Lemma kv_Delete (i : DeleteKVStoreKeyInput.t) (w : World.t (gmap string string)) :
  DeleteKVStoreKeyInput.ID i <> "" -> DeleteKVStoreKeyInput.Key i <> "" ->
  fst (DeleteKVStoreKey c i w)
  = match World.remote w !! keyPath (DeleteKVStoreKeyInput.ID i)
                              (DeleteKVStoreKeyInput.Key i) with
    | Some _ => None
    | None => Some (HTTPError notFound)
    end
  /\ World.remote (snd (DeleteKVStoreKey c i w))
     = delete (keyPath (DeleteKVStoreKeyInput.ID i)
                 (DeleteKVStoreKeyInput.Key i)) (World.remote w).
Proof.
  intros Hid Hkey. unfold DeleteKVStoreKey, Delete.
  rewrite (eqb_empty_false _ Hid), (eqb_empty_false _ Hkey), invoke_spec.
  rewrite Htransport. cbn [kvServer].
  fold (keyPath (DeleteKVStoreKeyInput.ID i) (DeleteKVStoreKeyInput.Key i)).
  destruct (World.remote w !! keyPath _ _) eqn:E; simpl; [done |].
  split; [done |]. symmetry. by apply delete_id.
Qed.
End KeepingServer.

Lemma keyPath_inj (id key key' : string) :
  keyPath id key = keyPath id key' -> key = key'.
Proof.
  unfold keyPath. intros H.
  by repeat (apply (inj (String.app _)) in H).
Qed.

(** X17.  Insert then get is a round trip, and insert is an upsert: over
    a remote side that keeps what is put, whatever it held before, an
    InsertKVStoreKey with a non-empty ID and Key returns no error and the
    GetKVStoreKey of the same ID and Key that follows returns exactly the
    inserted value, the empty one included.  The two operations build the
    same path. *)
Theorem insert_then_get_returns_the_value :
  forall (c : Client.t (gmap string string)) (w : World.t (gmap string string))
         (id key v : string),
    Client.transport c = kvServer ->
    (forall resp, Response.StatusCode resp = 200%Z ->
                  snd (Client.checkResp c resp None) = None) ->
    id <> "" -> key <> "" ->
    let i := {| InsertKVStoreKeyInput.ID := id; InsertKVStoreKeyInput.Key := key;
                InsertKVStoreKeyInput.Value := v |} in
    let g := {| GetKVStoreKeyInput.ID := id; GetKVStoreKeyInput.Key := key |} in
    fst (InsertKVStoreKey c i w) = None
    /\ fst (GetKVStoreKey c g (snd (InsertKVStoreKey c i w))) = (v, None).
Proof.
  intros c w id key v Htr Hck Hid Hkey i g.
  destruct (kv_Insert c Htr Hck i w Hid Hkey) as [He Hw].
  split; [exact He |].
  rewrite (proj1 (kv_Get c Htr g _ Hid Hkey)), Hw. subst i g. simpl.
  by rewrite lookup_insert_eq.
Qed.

* **About this exercise**
For the listing shown above, count the lines that contain the word "unfold" and supply only the result.

* **Answer for this exercise**
2